TASK DIRECTIONS
Every line below between the one holding "Record TransferTerminalGuard : Type" and the one holding "task is aborted), in", inclusive, should be copied exactly, and no other line.

######

(* ===== verification/TransferJob.v ===== *)
(** * Background transfers (src/background/transfer.rs, src/server.rs)

    The in-memory state of a background transfer, its registry, and the guard
    that makes every transfer task end in a terminal state. An [Instant] is a
    number of nanoseconds on a monotonic clock. Shared states are references
    into a store; a poisoned mutex (a panic while it is held) is not modelled,
    no code panics while holding one. *)
From Stdlib Require Import ZArith String.
From stdpp Require Import base list gmap fin_maps.
From S2P Require Import Prelude TransferTypes.

Inductive TransferJobPhase : Type :=
  | Queued | Preparing | Transferring | Finalizing | Completed | Failed.

#[global] Instance TransferJobPhase_eq_dec : EqDecision TransferJobPhase.
Proof. solve_decision. Defined.

Definition phase_as_str (p : TransferJobPhase) : str :=
  match p with
  | Queued => lit "queued"
  | Preparing => lit "preparing"
  | Transferring => lit "transferring"
  | Finalizing => lit "finalizing"
  | Completed => lit "completed"
  | Failed => lit "failed"
  end.

Record TransferJobState : Type := {
  job_id : str;
  started_at : Z;
  completed_at : option Z;
  phase : TransferJobPhase;
  transport : option TransferTransport;
  progress_target : option TransferProgressTarget;
  total_bytes : option Z;
  outcome : option CompactTransferResponse
}.

Definition new (id : str) (now : Z) : TransferJobState := {|
  job_id := id; started_at := now; completed_at := None; phase := Queued;
  transport := None; progress_target := None; total_bytes := None; outcome := None
|}.

Definition apply_event (j : TransferJobState) (event : TransferEvent) : TransferJobState :=
  if bool_decide (is_Some (completed_at j)) then j
  else
    let upd ph tr tgt total := {|
      job_id := job_id j; started_at := started_at j; completed_at := completed_at j;
      phase := ph; transport := tr; progress_target := tgt; total_bytes := total;
      outcome := outcome j |} in
    match event with
    | EvPreparing => upd Preparing (transport j) (progress_target j) (total_bytes j)
    | EvTransferring t => upd Transferring (Some t) None None
    | EvFileStage target total => upd Transferring (transport j) (Some target) total
    | EvFinalizing => upd Finalizing (transport j) (progress_target j) (total_bytes j)
    end.

Definition finish (j : TransferJobState) (response : TransferResponse) (now : Z) : TransferJobState := {|
  job_id := job_id j; started_at := started_at j;
  completed_at := Some now;
  phase := if ok response then Completed else Failed;
  transport := transport j;
  progress_target := None;
  total_bytes := total_bytes j;
  outcome := Some (to_compact response)
|}.

Definition is_terminal (j : TransferJobState) : bool := bool_decide (is_Some (completed_at j)).

Record TransferJobSnapshot : Type := {
  s_job_id : str;
  s_state : str;
  s_running : bool;
  s_phase : TransferJobPhase;
  s_elapsed_ms : Z;
  s_transport : option TransferTransport;
  s_progress_target : option TransferProgressTarget;
  s_total_bytes : option Z;
  s_result : option CompactTransferResponse
}.

(** The cast [as u64] keeps the low 64 bits. *)
Definition snapshot (j : TransferJobState) (now : Z) : TransferJobSnapshot := {|
  s_job_id := job_id j;
  s_state := if is_terminal j then phase_as_str (phase j) else lit "running";
  s_running := negb (is_terminal j);
  s_phase := phase j;
  s_elapsed_ms := ((now - started_at j) / 1000000) mod (U64_MAX + 1);
  s_transport := transport j;
  s_progress_target := progress_target j;
  s_total_bytes := total_bytes j;
  s_result := outcome j
|}.

(** ** Registry *)

Record TransferJobRegistry : Type := {
  jobs : gmap str nat;
  store : gmap nat TransferJobState;
  retention : Z
}.

Definition keep (r : TransferJobRegistry) (now : Z) (ref : nat) : bool :=
  match store r !! ref with
  | Some j => match completed_at j with None => true | Some t => now - t <=? retention r end
  | None => true
  end.

Definition prune_expired (r : TransferJobRegistry) (now : Z) : TransferJobRegistry := {|
  jobs := filter (fun '(_, ref) => keep r now ref = true) (jobs r);
  store := store r;
  retention := retention r
|}.

Definition register (r : TransferJobRegistry) (id : str) (now : Z) : TransferJobRegistry * nat :=
  let r := prune_expired r now in
  let ref := fresh (dom (store r)) in
  ({| jobs := <[id := ref]> (jobs r); store := <[ref := new id now]> (store r); retention := retention r |}, ref).

Definition registry_snapshot (r : TransferJobRegistry) (id : str) (now : Z) :
    TransferJobRegistry * option TransferJobSnapshot :=
  let r := prune_expired r now in
  (r, ref ← jobs r !! id; j ← store r !! ref; Some (snapshot j now)).

Definition registry_contains (r : TransferJobRegistry) (id : str) (now : Z) : TransferJobRegistry * bool :=
  let r := prune_expired r now in (r, bool_decide (is_Some (jobs r !! id))).

(** ** The transfer task *)

Record TransferTerminalGuard : Type := { g_job : nat; fallback : option TransferResponse }.

Definition guard_new (job : nat) (fb : TransferResponse) : TransferTerminalGuard :=
  {| g_job := job; fallback := Some fb |}.

Definition guard_finish (g : TransferTerminalGuard) (response : TransferResponse) (now : Z)
    (st : gmap nat TransferJobState) : TransferTerminalGuard * gmap nat TransferJobState :=
  ({| g_job := g_job g; fallback := None |}, alter (fun j => finish j response now) (g_job g) st).

Definition guard_drop (g : TransferTerminalGuard) (now : Z) (st : gmap nat TransferJobState) :
    gmap nat TransferJobState :=
  match fallback g with
  | None => st
  | Some fb => alter (fun j => if is_terminal j then j else finish j fb now) (g_job g) st
  end.

(** How the body of the task ends: with a response, or early (a panic, or the
    task is aborted), in which case only the guard's [Drop] runs. *)
Inductive task_end : Type :=
  | Responds (response : TransferResponse)
  | Dies.

(** The spawned task of [execute_background_transfer], from the guard on: the
    progress events it emits, then its end, then the drop of the guard. *)
Definition transfer_task (job : nat) (fb : TransferResponse) (events : list TransferEvent)
    (e : task_end) (now : Z) (st : gmap nat TransferJobState) : gmap nat TransferJobState :=
  let g := guard_new job fb in
  let st := alter (fun j => foldl apply_event j events) job st in
  match e with
  | Responds response => let '(g, st) := guard_finish g response now st in guard_drop g now st
  | Dies => guard_drop g now st
  end.

(** ** Properties *)

(** A job's fields agree: it has an outcome exactly when it is terminal, and
    its phase is then the one of the outcome. *)
Definition transfer_wf (j : TransferJobState) : Prop :=
  match completed_at j with
  | None => outcome j = None /\ phase j <> Completed /\ phase j <> Failed
  | Some _ => exists o, outcome j = Some o /\ phase j = (if co_ok o then Completed else Failed) /\
                progress_target j = None
  end.

Lemma apply_event_wf j e : transfer_wf j -> transfer_wf (apply_event j e).
Proof.
  intros H. unfold apply_event. case_bool_decide as Ht; [done|].
  unfold transfer_wf in *. destruct (completed_at j) as [t|] eqn:E; [by destruct Ht|].
  destruct e; simpl; naive_solver.
Qed.

Lemma finish_wf j r now : transfer_wf (finish j r now).
Proof. unfold transfer_wf. simpl. by exists (to_compact r). Qed.

Lemma new_wf id now : transfer_wf (new id now).
Proof. done. Qed.

Lemma apply_events_wf es j : transfer_wf j -> transfer_wf (foldl apply_event j es).
Proof. revert j; induction es as [|e es IH]; intros j H; [done|]. by apply IH, apply_event_wf. Qed.

Lemma apply_event_terminal j e : is_terminal j = true -> apply_event j e = j.
Proof. unfold is_terminal, apply_event. by intros ->. Qed.

Lemma apply_events_terminal es j : is_terminal j = true -> foldl apply_event j es = j.
Proof.
  intros H. induction es as [|e es IH]; [done|]. simpl. by rewrite apply_event_terminal.
Qed.

Lemma apply_events_running es j :
  completed_at j = None -> completed_at (foldl apply_event j es) = None /\ job_id (foldl apply_event j es) = job_id j.
Proof.
  revert j; induction es as [|e es IH]; intros j H; [done|]. simpl.
  assert (He : completed_at (apply_event j e) = None /\ job_id (apply_event j e) = job_id j).
  { unfold apply_event. case_bool_decide; [done|]. by destruct e. }
  destruct He as [H1 H2]. destruct (IH _ H1) as [H3 H4]. by rewrite H4.
Qed.

(** A background transfer always ends. Whatever progress events its task
    emits and however the task ends, the job is terminal afterwards: with the
    task's response if there was one, and otherwise with the prepared failure;
    its phase tells which; no other job changes; and a progress event that
    arrives late changes nothing. *)
Theorem transfer_task_terminal (job : nat) (fb : TransferResponse) (events late : list TransferEvent)
    (e : task_end) (now : Z) (st : gmap nat TransferJobState) (j : TransferJobState)
    (Hj : st !! job = Some j) (Hrun : completed_at j = None) (Hfb : ok fb = false) :
  let st' := transfer_task job fb events e now st in
  (exists j', st' !! job = Some j' /\ transfer_wf j' /\ completed_at j' = Some now /\
     job_id j' = job_id j /\
     outcome j' = Some (to_compact (match e with Responds r => r | Dies => fb end)) /\
     phase j' = (match e with Responds r => if ok r then Completed else Failed | Dies => Failed end) /\
     foldl apply_event j' late = j') /\
  forall other, other <> job -> st' !! other = st !! other.
Proof.
  intros st'. destruct (apply_events_running events j Hrun) as [Hc Hid]. split.
  - unfold st', transfer_task. destruct e as [r|].
    + unfold guard_drop. cbn [guard_new guard_finish g_job fallback].
      eexists. rewrite !lookup_alter_eq, Hj. cbn [fmap option_fmap option_map].
      split_and!; [reflexivity|apply finish_wf|done..|by apply apply_events_terminal].
    + unfold guard_drop. cbn [guard_new g_job fallback].
      eexists. rewrite !lookup_alter_eq, Hj. cbn [fmap option_fmap option_map].
      assert (is_terminal (foldl apply_event j events) = false) as ->.
      { unfold is_terminal. rewrite Hc. by apply bool_decide_eq_false_2; intros []. }
      split_and!; [reflexivity|apply finish_wf|done..| |by apply apply_events_terminal].
      simpl. by rewrite Hfb.
  - intros o Ho. unfold st', transfer_task, guard_finish, guard_drop. destruct e; simpl;
      by rewrite !lookup_alter_ne.
Qed.

Lemma transfer_task_terminal_witness :
  let st := {[ 0%nat := new (lit "transfer-1") 5 ]} in
  let fb := response_error transfer_params_default (lit "/root") (lit "background transfer stopped unexpectedly") in
  exists j', transfer_task 0 fb [EvPreparing; EvTransferring Sftp] Dies 9 st !! 0%nat = Some j' /\
    transfer_wf j' /\ completed_at j' = Some 9 /\ phase j' = Failed.
Proof.
  intros st fb.
  destruct (transfer_task_terminal 0 fb [EvPreparing; EvTransferring Sftp] [] Dies 9 st (new (lit "transfer-1") 5)
    eq_refl eq_refl eq_refl) as [(j' & H1 & H2 & H3 & _ & _ & H4 & _) _].
  by exists j'.
Defined.

Lemma keep_spec r now ref :
  keep r now ref = true <->
  forall j t, store r !! ref = Some j -> completed_at j = Some t -> now - t <= retention r.
Proof.
  unfold keep. destruct (store r !! ref) as [j|]; [|naive_solver].
  destruct (completed_at j) as [t|] eqn:E; [|naive_solver]. rewrite Z.leb_le. naive_solver.
Qed.

Lemma prune_lookup r now id ref :
  jobs (prune_expired r now) !! id = Some ref <-> jobs r !! id = Some ref /\ keep r now ref = true.
Proof. unfold prune_expired. simpl. by rewrite map_lookup_filter_Some. Qed.

(** The registry's references point into the store. *)
Definition registry_wf (r : TransferJobRegistry) : Prop :=
  forall id ref, jobs r !! id = Some ref -> exists j, store r !! ref = Some j /\ job_id j = id.

(** The transfer registry. Registering an id gives a new state that no
    other entry shares, visible at once as a running, queued job without a
    result; the entries of all other ids stay, except those whose job completed
    longer ago than the retention window; a job that has not completed is never
    dropped; and every entry keeps pointing to the state of its own id. *)
Theorem register_fresh (r : TransferJobRegistry) (id : str) (now : Z) (Hwf : registry_wf r) :
  let '(r', ref) := register r id now in
  registry_wf r' /\
  store r !! ref = None /\ store r' !! ref = Some (new id now) /\
  (0 <= retention r -> exists s, (registry_snapshot r' id now).2 = Some s /\
     s_running s = true /\ s_phase s = Queued /\ s_result s = None) /\
  (forall id' ref', id' <> id -> jobs r !! id' = Some ref' ->
     (forall j t, store r !! ref' = Some j -> completed_at j = Some t -> now - t <= retention r) ->
     jobs r' !! id' = Some ref' /\ ref' <> ref /\ store r' !! ref' = store r !! ref').
Proof.
  unfold register. set (ref := fresh _). cbn.
  assert (Hfresh : store r !! ref = None) by (apply not_elem_of_dom, is_fresh).
  assert (Hne : forall id' ref', jobs r !! id' = Some ref' -> ref' <> ref).
  { intros id' ref' H ->. destruct (Hwf _ _ H) as (j & Hj & _). congruence. }
  split_and!; [|done|by rewrite lookup_insert_eq| |].
  - intros id' ref'. cbn. destruct (decide (id' = id)) as [->|Hid].
    + rewrite lookup_insert_eq. intros [= <-]. rewrite lookup_insert_eq. by eexists.
    + rewrite lookup_insert_ne by done. intros [H _]%map_lookup_filter_Some.
      rewrite lookup_insert_ne by (intros E; by apply (Hne _ _ H)). by apply Hwf.
  - intros Hret. unfold registry_snapshot. cbn.
    assert (jobs (prune_expired {| jobs := <[id:=ref]> (jobs (prune_expired r now));
      store := <[ref:=new id now]> (store r); retention := retention r |} now) !! id = Some ref) as Hl.
    { apply prune_lookup. cbn. rewrite lookup_insert_eq. split; [done|]. apply keep_spec. cbn.
      rewrite lookup_insert_eq. by intros j t [= <-]. }
    cbn in Hl. rewrite Hl. cbn. rewrite lookup_insert_eq. cbn. by eexists.
  - intros id' ref' Hid H Hk. pose proof (Hne _ _ H).
    rewrite !lookup_insert_ne by done. split_and!; [|done..].
    apply map_lookup_filter_Some. split; [done|]. by apply keep_spec.
Qed.

Lemma register_fresh_witness :
  let r := {| jobs := ∅; store := ∅; retention := 10 |} in
  let '(r', ref) := register r (lit "t") 3 in
  registry_wf r' /\ store r !! ref = None /\ store r' !! ref = Some (new (lit "t") 3).
Proof.
  intros r. assert (H : registry_wf r) by (intros id ref E; by apply (lookup_empty_Some id ref) in E).
  pose proof (register_fresh r (lit "t") 3 H) as P. destruct (register r (lit "t") 3) as [r' ref].
  destruct P as (P1 & P2 & P3 & _). auto.
Defined.
(* ===== verification/Channel.v ===== *)
(** * Channel events

    What [Channel::wait] of the SSH library delivers, as far as the program
    tells the cases apart. The library itself is not modelled: a run of the
    program against a channel is a run over a list of these events. *)
From Stdlib Require Import ZArith String.
From stdpp Require Import base list.
From S2P Require Import Prelude.

Inductive Sig : Type :=
  | HUP | INT | QUIT | ILL | ABRT | FPE | KILL | USR1 | SEGV | PIPE | ALRM | TERM
  | Custom (name : str).

Inductive ChannelMsg : Type :=
  | Data (data : bytes)
  | ExtendedData (ext : Z) (data : bytes)
  | ExitStatus (exit_status : Z)
  | ExitSignal (signal_name : Sig)
  | Close
  | Eof
  | Failure
  | OtherMsg.

#[global] Instance Sig_eq_dec : EqDecision Sig.
Proof. solve_decision. Defined.
#[global] Instance ChannelMsg_eq_dec : EqDecision ChannelMsg.
Proof. solve_decision. Defined.

(** The standard-output bytes a list of events carries. *)
Definition msg_data (m : ChannelMsg) : bytes :=
  match m with Data d => d | _ => [] end.
Definition data_of (ms : list (option ChannelMsg)) : bytes :=
  flat_map (fun m => match m with Some m => msg_data m | None => [] end) ms.

(** Conventional exit codes of signals, 128 plus the number. *)
Definition signal_exit_code (s : Sig) : Z :=
  match s with
  | HUP => 129 | INT => 130 | QUIT => 131 | ILL => 132 | ABRT => 134 | FPE => 136
  | KILL => 137 | USR1 => 138 | SEGV => 139 | PIPE => 141 | ALRM => 142 | TERM => 143
  | Custom _ => 128
  end.
(** *** The printed markers *)

Definition marker_text (job_id : str) (pid : Z) (log_path : str) : str :=
  JOB_ID_MARKER ++ job_id ++ NL :: PID_MARKER ++ show_uint pid ++ NL :: LOG_MARKER ++ log_path ++ [NL].

(** A value that fits on a marker line. *)
Definition marker_value (v : str) : Prop :=
  forallb valid_char v = true /\ NL ∉ v /\ (forall a, v <> a ++ [CR]).

Lemma trim_end_matches_id c l : (forall a, l <> a ++ [c]) -> trim_end_matches c l = l.
Proof.
  intros H. unfold trim_end_matches. destruct (rev l) as [|x r] eqn:E.
  - apply (f_equal (@rev Z)) in E. rewrite rev_involutive in E. by subst.
  - apply (f_equal (@rev Z)) in E. rewrite rev_involutive in E. simpl in E. simpl.
    destruct (c =? x) eqn:F; [|simpl; by rewrite E].
    bool_hyps. subst. by destruct (H (rev r)).
Qed.

Lemma no_cr_app p v : (forall a, p <> a ++ [CR]) -> (forall a, v <> a ++ [CR]) -> forall a, p ++ v <> a ++ [CR].
Proof.
  intros Hp Hv a E. destruct v as [|x v] using rev_ind; [rewrite app_nil_r in E; by apply (Hp a)|].
  rewrite app_assoc in E. apply app_inj_tail in E as [_ ->]. by apply (Hv v).
Qed.

Lemma digits_value n : 0 <= n -> marker_value (show_uint n).
Proof.
  intros H. pose proof (show_uint_digits n H) as Hd. rewrite Forall_forall in Hd.
  assert (Hr : forall c, c ∈ show_uint n -> 48 <= c <= 57).
  { intros c Hc%Hd. unfold is_ascii_digit in Hc. bool_hyps. lia. }
  split_and!.
  - apply forallb_forall. intros c Hc. apply list_elem_of_In, Hr in Hc. unfold valid_char.
    apply orb_true_iff. left. apply andb_true_iff. split; [apply Z.leb_le; lia|apply Z.ltb_lt; lia].
  - intros Hc%Hr. unfold NL in Hc. lia.
  - intros a E. assert (Hc : CR ∈ show_uint n) by (rewrite E, elem_of_app; right; by left).
    apply Hr in Hc. unfold CR in Hc. lia.
Qed.

Lemma marker_line_value p v :
  forallb valid_char p = true -> NL ∉ p -> (forall a, p <> a ++ [CR]) -> marker_value v ->
  marker_value (p ++ v).
Proof.
  intros H1 H2 H3 (V1 & V2 & V3). split_and!.
  - by rewrite forallb_app, H1, V1.
  - rewrite elem_of_app. by intros [|].
  - by apply no_cr_app.
Qed.

Lemma marker_prefixes :
  Forall (fun p => forallb valid_char p = true /\ NL ∉ p /\ (forall a, p <> a ++ [CR]))
    [JOB_ID_MARKER; PID_MARKER; LOG_MARKER].
Proof.
  repeat (apply Forall_cons; split);
    [split_and!; [done|by apply contains_char_false|]; intros a E;
     apply (f_equal (@rev Z)) in E; rewrite rev_app_distr in E; vm_compute in E; congruence ..
    |apply Forall_nil; exact I].
Qed.

Lemma marker_value_line p v :
  p ∈ [JOB_ID_MARKER; PID_MARKER; LOG_MARKER] -> marker_value v -> marker_value (p ++ v).
Proof.
  intros Hp Hv. pose proof marker_prefixes as H. rewrite Forall_forall in H.
  destruct (H p Hp) as (H1 & H2 & H3). by apply marker_line_value.
Qed.

Lemma marker_text_lines job_id pid log_path :
  marker_value job_id -> marker_value log_path -> 0 <= pid ->
  str_lines (marker_text job_id pid log_path) =
    [JOB_ID_MARKER ++ job_id; PID_MARKER ++ show_uint pid; LOG_MARKER ++ log_path].
Proof.
  intros Hj Hl Hp. unfold marker_text.
  pose proof (marker_value_line JOB_ID_MARKER job_id ltac:(by left) Hj) as (_ & J1 & J2).
  pose proof (marker_value_line PID_MARKER _ ltac:(right; by left) (digits_value pid Hp)) as (_ & P1 & P2).
  pose proof (marker_value_line LOG_MARKER log_path ltac:(right; right; by left) Hl) as (_ & L1 & L2).
  rewrite app_assoc, str_lines_line by done. f_equal.
  rewrite app_assoc, str_lines_line by done. f_equal.
  rewrite app_assoc. by rewrite (str_lines_line _ []).
Qed.

Lemma parse_marker_text job_id pid log_path :
  marker_value job_id -> marker_value log_path -> 0 < pid <= U32_MAX ->
  parse_background_markers (marker_text job_id pid log_path) job_id log_path =
  Ok {| m_job_id := job_id; m_pid := pid; remote_log_path := log_path |}.
Proof.
  intros Hj Hl Hp. unfold parse_background_markers. rewrite marker_text_lines by (done || lia).
  assert (Ht : forall p v, p ∈ [JOB_ID_MARKER; PID_MARKER; LOG_MARKER] -> marker_value v ->
    trim_end_matches CR (p ++ v) = p ++ v).
  { intros p v H1 H2. apply trim_end_matches_id. by apply marker_value_line. }
  assert (Hd : marker_value (show_uint pid)) by (apply digits_value; lia).
  cbn [marker_lines]. unfold marker_line at 1. rewrite Ht by (done || (by left)).
  rewrite strip_prefix_app. cbn [a_job_id a_pid a_log_path]. rewrite bool_decide_eq_false_2 by (by intros []).
  cbn [rbind]. unfold marker_line at 1. rewrite Ht by (done || (right; by left)).
  change (strip_prefix JOB_ID_MARKER (PID_MARKER ++ ?x)) with (@None str).
  rewrite strip_prefix_app. cbn [a_job_id a_pid a_log_path]. rewrite bool_decide_eq_false_2 by (by intros []).
  unfold parse_u32. rewrite parse_show_uint by lia.
  cbn [rbind]. unfold marker_line at 1. rewrite Ht by (done || (right; right; by left)).
  change (strip_prefix JOB_ID_MARKER (LOG_MARKER ++ ?x)) with (@None str).
  change (strip_prefix PID_MARKER (LOG_MARKER ++ ?x)) with (@None str).
  rewrite strip_prefix_app. cbn [a_job_id a_pid a_log_path]. rewrite bool_decide_eq_false_2 by (by intros []).
  cbn [rbind ok_or a_job_id a_pid a_log_path]. rewrite (proj2 (Z.eqb_neq pid 0)) by lia.
  by rewrite !str_eqb_refl.
Qed.

(** *** Taking the printed lines off a byte stream *)

Lemma utf8_no_nl v : forallb valid_char v = true -> NL ∉ v -> NL ∉ utf8_encode v.
Proof.
  intros Hv Hn Hin. apply list_elem_of_In, in_flat_map in Hin as (c & Hc & Hb).
  apply forallb_forall with (x := c) in Hv; [|done].
  assert (c <> NL) by (intros ->; apply Hn; by apply list_elem_of_In).
  unfold valid_char in Hv. unfold utf8_char, NL in *.
  pose proof (Z.mod_pos_bound c 64). pose proof (Z.mod_pos_bound (c / 64) 64).
  pose proof (Z.mod_pos_bound (c / 4096) 64).
  assert (0 <= c) by (apply orb_true_iff in Hv as [Hv|Hv]; bool_hyps; lia).
  assert (0 <= c / 64 /\ 0 <= c / 4096 /\ 0 <= c / 262144) by (split_and!; apply Z.div_pos; lia).
  repeat case_match; simpl in Hb; intuition lia.
Qed.

Lemma take_lines_line todo v pre r m :
  marker_value v ->
  take_lines (S todo) (pre ++ utf8_encode v ++ NL :: r) m (length pre) =
  take_lines todo (pre ++ utf8_encode v ++ NL :: r) (m ++ v ++ [NL]) (length (pre ++ utf8_encode v ++ [NL])).
Proof.
  intros (V1 & V2 & _). cbn [take_lines]. rewrite drop_app_length, position_app.
  rewrite position_None by (by apply utf8_no_nl). cbn [position]. rewrite Z.eqb_refl.
  cbn [fmap option_fmap option_map]. rewrite Nat.add_0_r, take_app_length, from_utf8_encode by done.
  f_equal. rewrite !length_app. simpl. lia.
Qed.
(** [at_start] and [after_failure] are the two looks at the path, [opened] the
    answer of [open] with [O_NOFOLLOW]. *)
Definition open_append_no_symlink {F} (at_start : path_meta) (opened : result F str)
    (after_failure : path_meta) : result F BackgroundError :=
  match at_start with
  | MetaSymlink => Err symlink_refused
  | MetaError e => Err (BgIo e)
  | MetaOther | MetaNotFound =>
      match opened with
      | Ok f => Ok f
      | Err e => match after_failure with MetaSymlink => Err symlink_refused | _ => Err (BgIo e) end
      end
  end.

(** ** The copy loop *)

Section Streaming.
Context (append : bytes -> bytes -> result bytes str) (sync : bytes -> result unit str).

Definition EXIT_GRACE_MS : Z := 200.

(** The loop waits forever ([None]) when no event arrives and the exit status
    is not known. The result carries the exit code, the log and the events not
    consumed. *)
Fixpoint stream_loop (events : list (Z * option ChannelMsg)) (file : bytes) (exit_code : option Z)
    (saw_close_or_eof : bool) : option (result (option Z * bytes * list (Z * option ChannelMsg)) BackgroundError) :=
  let grace := bool_decide (is_Some exit_code) && negb saw_close_or_eof in
  match events with
  | [] => if grace then Some (Ok (exit_code, file, [])) else None
  | (delay, next) :: rest =>
      if grace && (EXIT_GRACE_MS <? delay) then Some (Ok (exit_code, file, events))
      else match next with
           | None => Some (Ok (exit_code, file, rest))
           | Some (Data data) | Some (ExtendedData _ data) =>
               match append file data with
               | Err e => Some (Err (BgIo e))
               | Ok file => stream_loop rest file exit_code saw_close_or_eof
               end
           | Some (ExitStatus s) => stream_loop rest file (Some (clamp_exit_status s)) saw_close_or_eof
           | Some (ExitSignal sg) => stream_loop rest file (Some (signal_exit_code sg)) saw_close_or_eof
           | Some Close | Some Eof =>
               if bool_decide (is_Some exit_code) then Some (Ok (exit_code, file, rest))
               else stream_loop rest file exit_code true
           | Some (Failure | OtherMsg) => stream_loop rest file exit_code saw_close_or_eof
           end
  end.

Definition stream_channel_inner (opened : result bytes BackgroundError) (events : list (Z * option ChannelMsg))
    (initial_stdout : bytes) : option (result (option Z * bytes * list (Z * option ChannelMsg)) BackgroundError) :=
  match opened with
  | Err e => Some (Err e)
  | Ok file =>
      match (if bool_decide (initial_stdout = []) then Ok file else append file initial_stdout) with
      | Err e => Some (Err (BgIo e))
      | Ok file =>
          match stream_loop events file None false with
          | None => None
          | Some (Err e) => Some (Err e)
          | Some (Ok (code, file, rest)) =>
              match sync file with
              | Err e => Some (Err (BgIo e))
              | Ok _ => Some (Ok (code, file, rest))
              end
          end
      end
  end.

(** ** Recording the end of the job *)

Definition apply_update (u : JobTerminalUpdate) (now : Z) (j : JobState) : JobState :=
  match u with
  | UpdExit code => mark_exit code now j
  | UpdStateLost reason => mark_state_lost reason now j
  end.

(** The updated store, and the state handed to the spooler. *)
Definition update_job_terminal (r : JobRegistry) (id : str) (u : JobTerminalUpdate) (now : Z)
    (st : gmap nat JobState) : gmap nat JobState * option JobState :=
  match registry_get r id with
  | None => (st, None)
  | Some ref => (alter (apply_update u now) ref st, apply_update u now <$> st !! ref)
  end.

Definition terminal_update (res : result (option Z * bytes * list (Z * option ChannelMsg)) BackgroundError) :
    JobTerminalUpdate :=
  match res with
  | Ok (Some exit_code, _, _) => UpdExit exit_code
  | Ok (None, _, _) => UpdStateLost (lit "background_channel_closed_without_exit_status")
  | Err e => UpdStateLost (lit "background_stream_error: " ++ truncate_state_reason (background_error_display e))
  end.

Definition stream_channel (r : JobRegistry) (id : str) (now : Z) (st : gmap nat JobState)
    (opened : result bytes BackgroundError) (events : list (Z * option ChannelMsg)) (initial_stdout : bytes) :
    option (result (option Z) BackgroundError * gmap nat JobState * option JobState) :=
  match stream_channel_inner opened events initial_stdout with
  | None => None
  | Some res =>
      let '(st, persisted) := update_job_terminal r id (terminal_update res) now st in
      Some (match res with Ok (code, _, _) => Ok code | Err e => Err e end, st, persisted)
  end.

######

OUTPUT
Record TransferTerminalGuard : Type := { g_job : nat; fallback : option TransferResponse }.

Definition guard_new (job : nat) (fb : TransferResponse) : TransferTerminalGuard :=
  {| g_job := job; fallback := Some fb |}.

Definition guard_finish (g : TransferTerminalGuard) (response : TransferResponse) (now : Z)
    (st : gmap nat TransferJobState) : TransferTerminalGuard * gmap nat TransferJobState :=
  ({| g_job := g_job g; fallback := None |}, alter (fun j => finish j response now) (g_job g) st).

Definition guard_drop (g : TransferTerminalGuard) (now : Z) (st : gmap nat TransferJobState) :
    gmap nat TransferJobState :=
  match fallback g with
  | None => st
  | Some fb => alter (fun j => if is_terminal j then j else finish j fb now) (g_job g) st
  end.

(** How the body of the task ends: with a response, or early (a panic, or the
    task is aborted), in which case only the guard's [Drop] runs. *)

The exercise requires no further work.